With filmmaker John Deprieelle swapping places with me to get some different angles in the can, it’s a great opportunity to fish shoulder to shoulder with John Horsey to finish our session.
Sometimes when you get these chances- and the same rings true across any fishing!- it’s almost a bit of a waste to fish yourself when you could be watching them and asking questions. What always strikes you about John Horsey is his unquenchable thirst for the latest knowledge and those little edges that help him put his guided guests onto the fish or give him a competitive edge.
Tune into subtle takes and you’ll get a bend in your rod far more often!
Perhaps the single biggest thing I’ll take from the session is the whole art of detecting and hitting takes. One huge tip from John in particular is a bit of a game changer here. “I’d always hit those subtler takes with a line strike” says John. “If you strip strike at a lift, and there’s nothing there, you can always keep going and you may well get another chance. But as soon as you make a big strike by lifting the rod, you’re dragging your flies several feet up, and often away from the fish!”
As intensely as he fishes, there’s a bit of a contradiction with John, however, because even in a match he’s a highly sociable angler. The cameraderie is one of the things he loves about the competitive scene, in fact, and these days he runs a lot of competitions around the country (not least of all the Cortland Team Championships, which you can read about in our blog archives
You need to have a serious passion for angling to put in the shift he does every season! We might enjoy discussing our thoughts on England’s chances at the Euros, or the time John saw David Bowie live in his Ziggy Stardust days, but his mind seldom ever completely switches off fly fishing. The level of observation on these huge stillwaters he lives and breathes is mind-boggling, whether it’s intimate details of what the fish are eating at any given time, or the exact locations worth trying.

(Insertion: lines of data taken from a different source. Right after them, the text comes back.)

(* ===== verification/QuickTables.v ===== *)
(** * The phrase tables of the quick router ([tools/quick.rs])

    What an utterance is recognised by: the questions that are answered from
    memory, the devices and scenes that have a phrase of their own, the facts
    that are stored.  The text is the normal form of the utterance
    ([QuickRoute.normalize]). *)

From S2P Require Import Prelude RustStr RustNum.
Local Open Scope string_scope.
Local Open Scope list_scope.

(** ** Questions *)

Definition asks_memory_status (text : string) : bool :=
  contains_any text ["memory status"; "memory health"; "memory database"; "memory diagnostics"; "memory index"].

Definition is_structured_household_question (text : string) : bool :=
  starts_any text ["how old is "; "what age is "]
  || contains text "credit score"
  || is_one_of text ["what is my weight"; "what s my weight"; "what's my weight"]
  || contains text "vo2 max"
  || contains_any text ["tv tonight"; "on tv tonight"]
  || contains_any text ["city council meeting"; "what time is my bus"; "bus tomorrow"; "bus pickup tomorrow";
                        "who s coming to dinner"; "who's coming to dinner"; "coming to dinner tonight";
                        "can i have a snack"; "did i finish my chores"; "did mom approve my sleepover";
                        "which leftovers should we eat first"; "who changed the thermostat";
                        "did mia take her allergy medicine"; "can i play outside"; "allowed to play outside";
                        "what do we still need to do before trash day"; "did anyone take the garbage bins out";
                        "which homework needs internet"; "can i use the stove"; "can i use stove";
                        "which sensors need batteries soon"; "did i pack my library book";
                        "why did my alarm not go off"; "what plants need attention"; "why did away mode fail";
                        "make an end of day house summary"; "make an end-of-day house summary";
                        "can i open the front door"; "why is the basement humid"; "what needs charging tonight";
                        "when is the next filter change"; "was the front door locked after";
                        "can i print my homework"; "did my tooth fairy box stay closed";
                        "what changed in the garage today"; "why did the security alarm chirp";
                        "who s in the backyard"; "who's in the backyard"; "what s left on my bedtime chart";
                        "what's left on my bedtime chart"; "did i close the upstairs window before the rain";
                        "what devices are on guest wi fi"; "what devices are on guest wifi";
                        "what devices are on guest wi-fi"; "side path icy"; "why is the office internet slow";
                        "what chores did leo skip this week"; "can the cat sleep in my room";
                        "why is mia s purifier on high"; "why is mia's purifier on high";
                        "did the garage close after jared left"; "did i feed the cat too much";
                        "what s the oldest thing in the fridge"; "what's the oldest thing in the fridge";
                        "why is my lamp flickering"; "can i open the garage door"; "did anyone bypass a sensor";
                        "did dad see my message"; "can i practice drums now";
                        "which automation fired the most today"; "when did the laundry finish";
                        "did my laundry get moved"]
  || starts_with text "can i " && contains text "watch cartoons"
  || contains text "who opened the garage door"
  || is_one_of text ["is mia home"; "is leo home"; "is sarah home"; "is jared home"]
  || contains_any text ["what groceries are low"; "saturday morning routine"; "what s next before school";
                        "what's next before school"]
  || starts_any text ["what channel is "; "what channel s "]
  || contains text "subscription" && contains_any text ["due"; "renew"]
  || starts_with text "what does " && contains text " like"
  || starts_with text "what size shoe does " && contains text " wear"
  || starts_with text "what shoe size does " && contains text " wear"
  || contains text "dishwasher" && contains_any text ["clean"; "dirty"]
  || starts_with text "did " && contains text "trash truck"
  || contains text "temperature" && contains text "attic"
  || starts_with text "is " && contains text "home from school"
  || starts_with text "is " && contains text " allowed"
  || starts_with text "do we have " && contains_any text [" left"; "eggs"]
  || starts_with text "are there " && contains text " left"
  || starts_with text "does " && contains text " have "
  || starts_with text "when is " && contains text "dentist appointment"
  || starts_with text "when is " && contains text "vet appointment"
  || starts_with text "when is " && contains text "checkup"
  || contains_any text ["sun set"; "sunset"]
  || starts_with text "did " && contains_any text [" feed "; " fed "]
  || starts_with text "did " && contains_any text [" brush "; " brushed "]
  || starts_with text "did everyone" && contains text "brush" && contains text "teeth"
  || starts_with text "did " && contains text "allowance"
  || starts_with text "did " && contains text "pay" && contains text "bill"
  || starts_with text "can " && contains text " unlock "
  || contains_any text ["school bus"; "bill due"; "electricity bill"; "trash pickup"; "trash day";
                        "community pool"]
  || contains text "pool" && contains text "open"
  || contains text "library" && contains_any text ["close"; "hours"]
  || contains_any text ["recycling week"; "recycling day"; "parent teacher conference";
                        "parent-teacher conference"; "dentist appointment"; "vet appointment";
                        "turned off the security system"; "disarmed the security system"; "picking up the kids"]
  || contains text "school pickup" && negb (contains text "raining") && negb (starts_with text "is it rain")
  || contains text "shopping list"
  || contains_any text ["allergic"; "allergy"]
  || contains_any text ["homework rule"; "homework rules"].

Definition is_household_note_question (text : string) : bool :=
  starts_any text ["what did i say about "; "what did we say about "; "find my note about "; "find note about ";
                   "find the note about "; "show my note about "; "show the note about ";
                   "what did i write about "; "what did we write about "; "what did the vet say about ";
                   "what did the mechanic say about "; "what color is "; "what colour is ";
                   "what color did we paint "; "what colour did we paint "; "what s the model number ";
                   "what is the model number "; "who took the photos "; "find the warranty for "]
  || starts_with text "find the " && contains text " warranty"
  || starts_any text ["what is the warranty for "; "what s the warranty for "; "what's the warranty for ";
                      "find the receipt for "; "find manual for "; "find the manual for ";
                      "find the user manual for "]
  || starts_with text "find the " && contains text " manual"
  || starts_any text ["find anything about "; "find my essay draft"; "find my debate research";
                      "find the essay draft"; "find the ladder safety note"; "tell me the dinosaur fact";
                      "read me the next step"]
  || contains_any text ["which breaker controls the dishwasher"; "what did we do last time ants";
                        "camping flashlight"; "rain boots"; "slow cooker manual"; "timer chart"]
  || contains text "garage camera" && contains text "bike"
  || contains_any text ["water heater receipt"; "white extension cord"]
  || contains text "chicken recipe" && contains text "peanuts"
  || contains_any text ["vaccination form"; "field trip form"; "photo backdrop instructions"; "red marker"]
  || contains text "furnace" && contains text "code 31"
  || contains text "plumber" && contains text "shutoff valve"
  || contains_any text ["winter poem"; "poem about winter"; "toddler gate instructions"]
  || contains text "recipe" && contains text "green bowl"
  || contains text "flashlight" && contains text "lights go out"
  || contains text "tournament" && contains text "snacks"
  || contains_any text ["why didn t the sprinklers run"; "why didn't the sprinklers run";
                        "cold medicine instructions"; "library book"; "recital outfit"; "blue cup"]
  || contains text "side gate" && contains text "while we were gone"
  || contains text "guest speaker"
  || starts_any text ["find the instructions for "; "find the sewing kit"; "how do i remove ";
                      "how do we remove "; "how long do i boil "; "how long should i boil "; "what bin does "]
  || contains_any text ["science fair checklist"; "tablet charger"; "backpack"; "allergy action plan";
                        "pajama day"; "dishwasher error"; "which filter"]
  || starts_any text ["what is the doctor"; "what s the doctor"; "what's the doctor";
                      "find the manual for the car"; "where are the tax documents"; "what is the license plate";
                      "what s the license plate"; "what's the license plate"; "who do we call for ";
                      "what is the school"; "what s the school"; "what's the school"; "what is the vet";
                      "what s the vet"; "what's the vet"; "what is the phone number for ";
                      "what s the phone number for "; "what's the phone number for ";
                      "what is the ip address of "; "what s the ip address of "; "what's the ip address of ";
                      "how do i reset "; "how do we reset "]
  || contains_any text ["printer wi fi"; "printer wifi"]
  || contains text "grandma" && contains text "wi fi note"
  || contains text "grandma" && contains text "wifi note"
  || contains_any text ["wet soccer shoes"; "blue paint"; "safest way out"]
  || starts_any text ["how do i clean "; "how do we clean "; "what did we have for dinner ";
                      "find the recipe for "; "what s on the hardware store list";
                      "what is on the hardware store list"; "what's on the hardware store list";
                      "we have a leak "; "there is a leak "; "where are "; "where is "; "where s ";
                      "where did i put "; "where did we put "; "what did we watch about ";
                      "what did i watch about "; "what movie "; "what was that movie "].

The latter can literally change by the day, which is what makes Chew such a challenging and interesting water, perhaps in a way that small stillwaters can’t match.
Sadly, we can’t add a final, big grown on fish as we try Herriot’s Bay for a last fling- but by this time, he’s had five fish on a day plenty of others- myself included- have struggled badly.
Next time, I promise myself to watch the line like a hawk and to move spots more often, to name just two big lessons. Furthermore, I simply must treat myself to one of the new Ghost Tip Lines- because it’s fairly clear that my regular setup hasn’t quite cut it today. In terms of refining my understanding and tackle choices, though, it has still been a fantastic day out.